Il est ainsi intéressant d’examiner les propriétés des neurones dans cette zone corticale en relation avec la prise guidée par la vision. L’aire AIP est directement connectée avec F5 qui est elle-même directement connectée avec une partie de l’aire 4 (champ F1) correspondant au champ moteur primaire de la main. Ainsi, les neurones F5 peuvent être visuellement activés de deux façons: par des objets et par des événements. Dans les deux cas, les stimuli identifiés s’adressent spécifiquement aux neurones codant la pince qui leur correspond.

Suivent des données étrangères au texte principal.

(* ===== verification/Emcy.v ===== *)
(** * Emcy: emergency objects (src/emcy.c)

    The node keeps the errors it has reported in [error_data], mirrors the
    active ones in the error register (1001h) and the history of codes in the
    predefined error field (1003h), and announces changes with EMCY messages. *)

From S2P Require Import Prelude CMem Timers Node ObjDict.

(** ** Operations *)

(** Called when index 0x1003 is updated. *)
Definition OnNumberOfErrorsUpdate : CO Z :=
  od ← get co_od;
  n ← rd 1 (error_number od);
  _ ← when (n =? 0)
    (st_for (Z.to_nat (error_history_size od)) 0 (fun index =>
       wr 4 (ptr_add (error_first_element od) (4 * index)) 0));
  ret 0.

Definition emergencyInit : CO unit :=
  _ ← RegisterSetODentryCallBack 0x1003 0x00 (Some OnNumberOfErrorsUpdate_cb);
  od ← get co_od;
  wr 1 (error_number od) 0.

Definition emergencyStop : CO unit := st_skip.

(** [Specific] is the manufacturer field, [None] for the null pointer. *)
Definition sendEMCY (code reg : Z) (Specific : option (list Z)) (SpecificLength : Z)
    : CO Z :=
  od ← get co_od;
  m ← Message_uninit;
  cobid ← rd 4 (error_cobid od);
  m ← opt (set_bytes 0 [Z.land code 0xFF; Z.land (Z.shiftr code 8) 0xFF; reg] m);
  '(m, n) ← match Specific with
    | None => m ← opt (set_bytes 3 [0; 0; 0; 0; 0] m); ret (m, 5)
    | Some bytes =>
        let n := if 5 <? SpecificLength then 5 else SpecificLength in
        m ← opt (if n <=? Z.of_nat (length bytes)
                 then set_bytes 3 (take (Z.to_nat n) bytes) m else None);
        ret (m, n)
    end;
  canSend (MkMessage (u16 cobid) NOT_A_REQUEST (n + 3) (msg_data m)).

(** The first entry from [index] on that satisfies [p]; EMCY_MAX_ERRORS if none. *)
Fixpoint search (fuel : nat) (index : Z) (p : s_errors -> bool) (l : list s_errors)
    : option Z :=
  match fuel with
  | O => Some index
  | S fuel =>
      if index <? EMCY_MAX_ERRORS then
        e ← l.[index];
        if p e then Some index else search fuel (index + 1) p l
      else Some index
  end.

Definition search_error (p : s_errors -> bool) : CO Z :=
  em ← get co_em; opt (search (Z.to_nat EMCY_MAX_ERRORS) 0 p (error_data em)).

Definition get_error (index : Z) : CO s_errors :=
  em ← get co_em; opt ((error_data em).[index]).

Definition set_error (index : Z) (e : s_errors) : CO unit := fun d =>
  (fun l => (tt, d <| co_em ::= set error_data (fun _ => l) |>)) <$>
    (error_data (co_em d)).[index <- e].

(** The bits of the active errors. *)
Definition errRegister_of (l : list s_errors) : Z :=
  fold_left (fun tmp e => if active e =? 1 then Z.lor tmp (errRegMask e) else tmp) l 0.

Definition anyActiveError (l : list s_errors) : bool :=
  existsb (fun e => active e =? 1) l.

(** The history moves one place up, from [index] down to 1. *)
Fixpoint shift_history (index : nat) : CO unit :=
  match index with
  | O => st_skip
  | S index' =>
      od ← get co_od;
      v ← rd 4 (ptr_add (error_first_element od) (4 * Z.of_nat index'));
      _ ← wr 4 (ptr_add (error_first_element od) (4 * Z.of_nat index)) v;
      shift_history index'
  end.

(** From the entry chosen on. *)
Definition record_error (index code mask addInfo : Z) : CO Z :=
  od ← get co_od;
  _ ← set_error index (Errors code mask 1);
  _ ← modify (set co_em (set error_state (fun _ => Error_occurred)));
  em ← get co_em;
  _ ← wr 1 (error_register od) (errRegister_of (error_data em));
  _ ← shift_history (Z.to_nat (u8 (error_history_size od - 1)));
  _ ← wr 4 (error_first_element od) (Z.lor code (Z.shiftl addInfo 16));
  n ← rd 1 (error_number od);
  _ ← when (n <? error_history_size od) (wr 1 (error_number od) (n + 1));
  st ← get co_st;
  if negb (csEmergency (CurrentCommunicationState st) =? 0) then
    reg ← rd 1 (error_register od);
    sendEMCY code reg None 0
  else ret 1.

Definition EMCY_setError (code mask addInfo : Z) : CO Z :=
  index ← search_error (fun e => errCode e =? code);
  if index =? EMCY_MAX_ERRORS then
    index ← search_error (fun e => active e =? 0);
    if index =? EMCY_MAX_ERRORS then ret 1
    else record_error index code mask addInfo
  else
    e ← get_error index;
    if negb (active e =? 0) then ret 0 else
    _ ← set_error index (Errors (errCode e) (errRegMask e) 1);
    record_error index code mask addInfo.

Definition EMCY_errorRecovered (code : Z) : CO unit :=
  index ← search_error (fun e => errCode e =? code);
  if index =? EMCY_MAX_ERRORS then st_skip else
  e ← get_error index;
  if active e =? 1 then
    od ← get co_od;
    _ ← set_error index (Errors (errCode e) (errRegMask e) 0);
    em ← get co_em;
    _ ← when (negb (anyActiveError (error_data em)))
      (_ ← modify (set co_em (set error_state (fun _ => Error_free)));
       st ← get co_st;
       when (negb (csEmergency (CurrentCommunicationState st) =? 0))
         (_ ← sendEMCY 0x0000 0x00 None 0; st_skip));
    wr 1 (error_register od) (errRegister_of (error_data em))
  else st_skip.

Definition proceedEMCY (m : Message) : CO unit :=
  if negb (len m =? 8) then st_skip else
  let nodeID := Z.land (cob_id m) 0x7F in
  b0 ← data_at m 0;
  b1 ← data_at m 1;
  reg ← data_at m 2;
  emit (Call_post_emcy nodeID (Z.lor b0 (Z.shiftl b1 8)) reg).

(** ** The errors as a table *)

Lemma search_spec fuel i p l :
  0 <= i -> i + Z.of_nat fuel = EMCY_MAX_ERRORS -> Z.of_nat (length l) = EMCY_MAX_ERRORS ->
  exists k, search fuel i p l = Some k /\ i <= k <= EMCY_MAX_ERRORS /\
    (forall j e, i <= j < k -> l.[j] = Some e -> p e = false) /\
    (k < EMCY_MAX_ERRORS -> exists e, l.[k] = Some e /\ p e = true).
Proof.
  revert i. induction fuel as [|fuel IH]; intros i Hi Hf Hl; cbn [search].
  { exists i. splits; [done|lia|lia|intros; lia|lia]. }
  ztest. destruct (arr_get_is_Some l i) as [e He]; [lia|]. rewrite He.
  cbn [mbind option_bind]. destruct (p e) eqn:Ep.
  { exists i. splits; [done|lia|lia|intros; lia|]. by exists e. }
  destruct (IH (i + 1)) as (k & Hk & Hr & Hn & Hs); [lia|lia|done|].
  exists k. splits; [done|lia|lia| |done]. intros j e' Hj He'.
  destruct (decide (j = i)) as [->|]; [congruence|]. apply (Hn j); [lia|done].
Qed.

Lemma search_error_spec p d :
  Z.of_nat (length (error_data (co_em d))) = EMCY_MAX_ERRORS ->
  exists k, search_error p d = Some (k, d) /\ 0 <= k <= EMCY_MAX_ERRORS /\
    (forall j e, 0 <= j < k -> (error_data (co_em d)).[j] = Some e -> p e = false) /\
    (k < EMCY_MAX_ERRORS -> exists e, (error_data (co_em d)).[k] = Some e /\ p e = true).
Proof.
  intros Hl.
  destruct (search_spec (Z.to_nat EMCY_MAX_ERRORS) 0 p (error_data (co_em d)))
    as (k & Hk & H); [done..|].
  exists k. split; [|done]. unfold search_error. co_red. by rewrite Hk.
Qed.

(** ** The invariant *)

(** The variables behind the pointers do not overlap. *)
Record emcy_ptrs (od : od_config) : Prop := EmcyPtrs {
  ep_size : 1 <= error_history_size od <= 255;
  ep_reg_num : disjoint_range (error_register od) 1 (error_number od) 1;
  ep_reg_hist : disjoint_range (error_register od) 1 (error_first_element od)
                  (4 * error_history_size od);
  ep_num_hist : disjoint_range (error_number od) 1 (error_first_element od)
                  (4 * error_history_size od);
  ep_reg_cob : disjoint_range (error_register od) 1 (error_cobid od) 4;
  ep_num_cob : disjoint_range (error_number od) 1 (error_cobid od) 4;
  ep_hist_cob : disjoint_range (error_first_element od) (4 * error_history_size od)
                  (error_cobid od) 4
}.

(** Every error is active or not, and no inactive entry hides an active one of
    the same code. *)
Record table_ok (l : list s_errors) : Prop := TableOk {
  to_len : Z.of_nat (length l) = EMCY_MAX_ERRORS;
  to_active i e : l.[i] = Some e -> active e = 0 \/ active e = 1;
  to_first i j ei ej : l.[i] = Some ei -> l.[j] = Some ej -> i < j ->
    active ej = 1 -> errCode ei <> errCode ej
}.

(** The memory: register [reg], [n] errors counted, history [ws], EMCY COB-ID
    [cob]. *)
Record emcy_mem (od : od_config) (m : mem) (reg n cob : Z) (ws : list Z) : Prop :=
  EmcyMem {
  em_reg : load 1 m (error_register od) = Some reg;
  em_num : load 1 m (error_number od) = Some n;
  em_cob : load 4 m (error_cobid od) = Some cob;
  em_hist : words m (error_first_element od) ws;
  em_size : Z.of_nat (length ws) = error_history_size od;
  em_words : Forall (fun w => 0 <= w < 2 ^ 32) ws;
  em_count : 0 <= n <= error_history_size od
}.

(** The register is the union of the active errors' bits, and the error state
    says whether there is one. *)
Record emcy_inv (d : CO_Data) (n cob : Z) (ws : list Z) : Prop := EmcyInv {
  ei_ptrs : emcy_ptrs (co_od d);
  ei_table : table_ok (error_data (co_em d));
  ei_mem : emcy_mem (co_od d) (co_mem d) (errRegister_of (error_data (co_em d))) n cob ws;
  ei_masks i e : (error_data (co_em d)).[i] = Some e -> 0 <= errRegMask e < 256;
  ei_state : error_state (co_em d) =
    (if anyActiveError (error_data (co_em d)) then Error_occurred else Error_free);
  ei_env : clean_env (co_env d)
}.
(* ===== verification/Nmt.v ===== *)
(** * Nmt: the NMT messages (src/nmtMaster.c, and slaveSendBootUp of src/nmtSlave.c) *)

From S2P Require Import Prelude CMem Timers Node ObjDict.

Definition NODE_GUARD : Z := 0xE.
Definition NMT_Start_Node : Z := 0x01.
Definition NMT_Stop_Node : Z := 0x02.
Definition NMT_Enter_PreOperational : Z := 0x80.
Definition NMT_Reset_Node : Z := 0x81.
Definition NMT_Reset_Comunication : Z := 0x82.

Definition masterSendNMTstateChange (Node_ID cs : Z) : CO Z :=
  m ← Message_uninit;
  m ← opt (set_bytes 0 [cs; Node_ID] m);
  canSend (MkMessage 0x0000 NOT_A_REQUEST 2 (msg_data m)).

Definition masterSendNMTnodeguard (nodeId : Z) : CO Z :=
  m ← Message_uninit;
  let tmp := u16 (Z.lor nodeId (Z.shiftl NODE_GUARD 7)) in
  canSend (MkMessage tmp REQUEST 0 (msg_data m)).

(** [d->NMTable[nodeId] = s]. *)
Definition set_NMTable (nodeId s : Z) : CO unit := fun d =>
  (fun l => (tt, d <| co_lg ::= set NMTable (fun _ => l) |>)) <$>
    (NMTable (co_lg d)).[nodeId <- s].

Definition get_NMTable (nodeId : Z) : CO Z :=
  lg ← get co_lg; opt ((NMTable lg).[nodeId]).

Definition masterRequestNodeState (nodeId : Z) : CO Z :=
  _ ← set_NMTable nodeId Unknown_state;
  _ ← when (nodeId =? 0)
    (st_for (Z.to_nat NMT_MAX_NODE_ID) 0 (fun i => set_NMTable i Unknown_state));
  masterSendNMTnodeguard nodeId.

Definition slaveSendBootUp : CO Z :=
  od ← get co_od;
  m ← Message_uninit;
  id ← rd 1 (bDeviceNodeId od);
  let tmp := u16 (Z.lor (Z.shiftl NODE_GUARD 7) id) in
  m ← opt (set_bytes 0 [0x00] m);
  canSend (MkMessage tmp NOT_A_REQUEST 1 (msg_data m)).
(** One more node handled: the tables at [k] updated, its events logged. *)
Lemma guard_progress_next d id k d' s v tab st log :
  guard_tables d -> guard_progress d id k d' -> 0 <= k < NMT_MAX_NODE_ID ->
  (NMTable (co_lg d)).[k] = Some s -> (nodeGuardStatus (co_lg d)).[k] = Some v ->
  tab = <[Z.to_nat k := if guarded d id k && (v =? 0) then Disconnected else s]> (NMTable (co_lg d')) ->
  st = <[Z.to_nat k := if guarded d id k then u8 (v - 1) else v]> (nodeGuardStatus (co_lg d')) ->
  wire_event <$> log = guard_events (guarded d id k) k v ->
  guard_progress d id (k + 1) (d' <| co_lg ::= set NMTable (fun _ => tab) |>
    <| co_lg ::= set nodeGuardStatus (fun _ => st) |> <| co_log ::= (fun l => l ++ log) |>).
Proof.
  intros [Ht Hs Hr] [(Eo & Em & Et) [Ht' Hs' Hr'] Htab Hlog] Hk Es Ev -> -> Elog.
  constructor; cbn [set co_od co_mem co_timers co_lg]; [done| | |].
  - constructor; cbn [set co_lg NMTable nodeGuardStatus]; rewrite ?length_insert; try done.
    intros i w. rewrite insert_get by lia. case_decide; [|by apply Hr'].
    intros [= <-]. destruct (guarded d id k); [apply u8_range|by eapply Hr].
  - intros i si vi Hsi Hvi. cbn [set co_lg NMTable nodeGuardStatus]. rewrite !insert_get by lia.
    case_decide; subst.
    + simplify_eq. replace (k <? k + 1) with true by (symmetry; apply Z.ltb_lt; lia). done.
    + destruct (Htab i si vi Hsi Hvi) as [-> ->].
      replace (i <? k + 1) with (i <? k); [done|]. apply eq_true_iff_eq. rewrite !Z.ltb_lt. lia.
  - rewrite wlog_app, Elog, (seqZ_app 0 k 1), flat_map_app, app_assoc by lia. f_equal; [exact Hlog|].
    replace (seqZ (0 + k) 1) with [k] by (unfold seqZ; cbn; f_equal; lia).
    cbn [flat_map]. by rewrite Ev, app_nil_r.
Qed.

Lemma guard_node_step d id k d' :
  load 1 (co_mem d) (bDeviceNodeId (co_od d)) = Some id -> guard_tables d ->
  guard_progress d id k d' -> 0 <= k < NMT_MAX_NODE_ID ->
  exists d2, guard_node k d' = Some (tt, d2) /\ guard_progress d id (k + 1) d2.
Proof.
  intros Hid Hg Hp Hk. pose proof Hg as [Ht Hs Hr]. pose proof Hp as [(Eo & Em & Et) [Ht' Hs' Hr'] Htab Hlog].
  destruct (arr_get_is_Some (NMTable (co_lg d)) k) as [s Es]; [lia|].
  destruct (arr_get_is_Some (nodeGuardStatus (co_lg d)) k) as [v Ev]; [lia|].
  destruct (Htab k s v Es Ev) as [Es' Ev'].
  rewrite Z.ltb_irrefl in Es', Ev'. cbn [andb] in Es', Ev'.
  assert (Eg : guarded d id k = negb (s =? Unknown_state) && negb (k =? id))
    by (unfold guarded; by rewrite Es).
  assert (Hfin : forall tab st log d2,
    d2 = d' <| co_lg ::= set NMTable (fun _ => tab) |>
            <| co_lg ::= set nodeGuardStatus (fun _ => st) |> <| co_log ::= (fun l => l ++ log) |> ->
    tab = <[Z.to_nat k := if guarded d id k && (v =? 0) then Disconnected else s]> (NMTable (co_lg d')) ->
    st = <[Z.to_nat k := if guarded d id k then u8 (v - 1) else v]> (nodeGuardStatus (co_lg d')) ->
    wire_event <$> log = guard_events (guarded d id k) k v ->
    guard_progress d id (k + 1) d2)
    by (intros tab st log d2 -> Htb Hst Elog; by eapply guard_progress_next).
  assert (Hskip : guarded d id k = false -> guard_progress d id (k + 1) d').
  { intros Eg0. eapply (Hfin _ _ []); rewrite ?Eg0; cbn [andb]; [|reflexivity..].
    rewrite !insert_same by done.
    destruct d' as [? ? ? ? [] ? ? ? ? ? ? ? ?]. cbv [set]. cbn. by rewrite app_nil_r. }
  unfold guard_node, get_NMTable. co_red. rewrite Es'. co_red.
  destruct (s =? Unknown_state) eqn:Eu; [exists d'; by auto|].
  rewrite (rd_eq 1 _ d' id) by (by rewrite Eo, Em).
  destruct (k =? id) eqn:Ei; [exists d'; by auto|]. cbn [negb andb] in Eg.
  rewrite Ev'. co_red. pose proof (Hr _ _ Ev) as Hv.
  unfold masterSendNMTnodeguard, Message_uninit, set_nodeGuardStatus, set_NMTable.
  replace (v <=? 0) with (v =? 0) by (apply eq_true_iff_eq; rewrite Z.eqb_eq, Z.leb_le; lia).
  destruct (v =? 0) eqn:Ev0; [rewrite when_true|rewrite when_false]; co_red.
  - cbn [set co_lg]. rewrite !arr_set_is_Some by lia. co_red. cbn [set co_lg nodeGuardStatus].
    rewrite arr_set_is_Some by lia. co_red. eexists. split; [reflexivity|].
    eapply (Hfin _ _ [Call_nodeguardError k; Sent _]); rewrite ?Eg; cbn [andb];
      [|reflexivity|reflexivity|].
    + cbv [set]. cbn. by rewrite <- app_assoc.
    + unfold guard_events. by rewrite Ev0.
  - rewrite arr_set_is_Some by lia. co_red. eexists. split; [reflexivity|].
    eapply (Hfin _ _ [Sent _]); rewrite ?Eg; cbn [andb];
      [|symmetry; by apply insert_same|reflexivity|].
    + by destruct d' as [? ? ? ? [] ? ? ? ? ? ? ? ?].
    + unfold guard_events. by rewrite Ev0.
Qed.

Lemma GuardTimeAlarm_run d id time x :
  load 2 (co_mem d) (GuardTime (co_od d)) = Some time -> time <> 0 ->
  load 1 (co_mem d) (bDeviceNodeId (co_od d)) = Some id -> guard_tables d ->
  exists d', GuardTimeAlarm x d = Some (tt, d') /\ guard_progress d id NMT_MAX_NODE_ID d'.
Proof.
  intros Ht Hnz Hid Htab. unfold GuardTimeAlarm. co_red.
  rewrite (rd_eq _ _ _ _ Ht), (proj2 (Z.eqb_neq _ _) Hnz). cbn [negb].
  apply (st_for_inv (guard_progress d id)).
  - intros k t Hk Hp. by apply guard_node_step.
  - constructor; [done|done| |by rewrite app_nil_r].
    intros i s v Hs Hv. pose proof (arr_get_lt _ _ _ Hs).
    replace (i <? 0) with false by (symmetry; apply Z.ltb_ge; lia). done.
Qed.

(** One node guarding alarm: every node whose state is known, except this
    one, is sent one request, in increasing order; its remaining life time drops
    by one (modulo 256); and exactly those whose life time was 0 are reported to
    the application and marked Disconnected.  Nothing else changes. *)
Theorem GuardTimeAlarm_spec d id time x :
  load 2 (co_mem d) (GuardTime (co_od d)) = Some time -> time <> 0 ->
  load 1 (co_mem d) (bDeviceNodeId (co_od d)) = Some id -> guard_tables d ->
  exists d', GuardTimeAlarm x d = Some (tt, d') /\
    co_od d' = co_od d /\ co_mem d' = co_mem d /\ co_timers d' = co_timers d /\
    guard_tables d' /\
    (forall i s v, (NMTable (co_lg d)).[i] = Some s ->
       (nodeGuardStatus (co_lg d)).[i] = Some v ->
       (NMTable (co_lg d')).[i] =
         Some (if guarded d id i && (v =? 0) then Disconnected else s) /\
       (nodeGuardStatus (co_lg d')).[i] = Some (if guarded d id i then u8 (v - 1) else v)) /\
    wlog d' = wlog d ++ flat_map (fun i =>
      guard_events (guarded d id i) i (default 0 ((nodeGuardStatus (co_lg d)).[i])))
      (seqZ 0 NMT_MAX_NODE_ID).
Proof.
  intros Ht Hnz Hid Htab.
  destruct (GuardTimeAlarm_run d id time x) as (d' & E & [(Eo & Em & Et) T H L]); [done..|].
  exists d'. splits; [done..| |done].
  intros i s v Hs Hv. destruct (H i s v Hs Hv) as [-> ->].
  pose proof (arr_get_lt _ _ _ Hs) as Hi. rewrite (gt_table _ Htab) in Hi.
  replace (i <? NMT_MAX_NODE_ID) with true by (symmetry; apply Z.ltb_lt; lia). done.
Qed.
(** The queue seen from a slot, after a removal and after an arrival. *)
Lemma queue_tail {A} (q : list A) x j : 0 <= j -> (x :: q).[j + 1] = q.[j].
Proof.
  intros. unfold arr_get. repeat ztest. replace (Z.to_nat (j + 1)) with (S (Z.to_nat j)) by lia. done.
Qed.

Lemma queue_snoc {A} (q : list A) x j : j <> Z.of_nat (length q) -> (q ++ [x]).[j] = q.[j].
Proof.
  intros Hj. unfold arr_get. zcase; [|done]. destruct (decide (Z.to_nat j < length q)%nat).
  - by rewrite lookup_app_l.
  - rewrite !lookup_ge_None_2; [done|lia|]. rewrite length_app. cbn. lia.
Qed.

Lemma queue_end {A} (q : list A) x : (q ++ [x]).[Z.of_nat (length q)] = Some x.
Proof. rewrite arr_get_nat. by rewrite lookup_app_r, Nat.sub_diag by lia. Qed.

(** ** The receive ring *)

(** A frame on its way: whether the hardware found an error in it, and its bytes. *)
Definition rx_frame : Type := bool * list Z.

Definition good (fs : list (list Z)) : list rx_frame := (fun f => (false, f)) <$> fs.

(** What a descriptor says of the frame it was filled with: whole, without error, of
    its size with the four bytes of the checksum; or that there was an error. *)
Definition describes (st : Z) (w : rx_frame) : Prop :=
  Z.land st ETH_DMARxDesc_OWN = 0 /\
  if fst w then Z.land st ETH_DMARxDesc_ES <> 0
  else Z.land st ETH_DMARxDesc_ES = 0 /\
    Z.land st ETH_DMARxDesc_LS <> 0 /\ Z.land st ETH_DMARxDesc_FS <> 0 /\
    Z.shiftr (Z.land st ETH_DMARxDesc_FL) ETH_DMARxDesc_FrameLengthShift = Z.of_nat (length (snd w)) + 4.

Definition frame_ok (w : rx_frame) : Prop := 0 < Z.of_nat (length (snd w)) <= ETH_MAX_PACKET_SIZE - 4.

Du fait que les neurones de F1 ne présentent qu’un aspect très limité à l’information visuelle, (les neurones visuellement répondeurs dans cette aire sont rares et possèdent des propriétés visuelles - réponse vive et transitoire à la présentation d’un stimulus soudain (Wannier et al., 1989) - qui ne correspondent pas à ce que l’on attend pour la formation de la pince), les transformations visuo-motrices nécessaires pour les mouvements de préhension doivent se produire en amont du contrôle, dans des aires plus étroitement liées au système visuel. Les

connexions liant les aires pariétales comme AIP aux aires du cortex prémoteur (F5) puis à F1 pourraient ainsi représenter un système visuo-moteur parallèle pour le codage des objets et créer les configurations de la main correspondante.

Figure 11. Neurones de F5 avec des propriétés en "miroir" (de second type). Dans les deux premières figures

l'expérimentateur prend un grain de raisin devant l'animal (première décharge), le déplace vers l'animal (pas de décharge), le singe le saisit (deuxième décharge). Noter la différence entre prendre le même objet avec la main et avec un outil. Finalement, le même neurone en prenant un objet dans l'obscurité. (D'après di Pellegrino et al. 1995).

Di Pellegrino et al. (1995) ont enregistré dans F5 des neurones qui répondent quand le singe voit des mouvements de la main exécutés par l’opérateur ou un autre singe. Pour faire décharger un neurone "miroir", le mouvement de la main observé doit être le même que celui qui activerait ce neurone si le singe agissait. Par exemple, de nombreux neurones "miroirs" déchargent quand le singe saisit un morceau de nourriture et également quand l’opérateur ou les autres singes le font. Cependant, ils ne déchargent pas quand l’opérateur saisit une cible qui n’est pas un aliment, ou quand l’aliment est saisi au moyen d’un outil. En d’autre termes, les neurones "miroirs" codent des actions dirigées vers des objets, qu’ils soient effectués ou observés par le singe enregistré, ce qui suggère qu’ils pourraient être mieux définis comme des neurones de représentation. Les neurones "miroirs" ne furent pas trouvés dans l'AIP.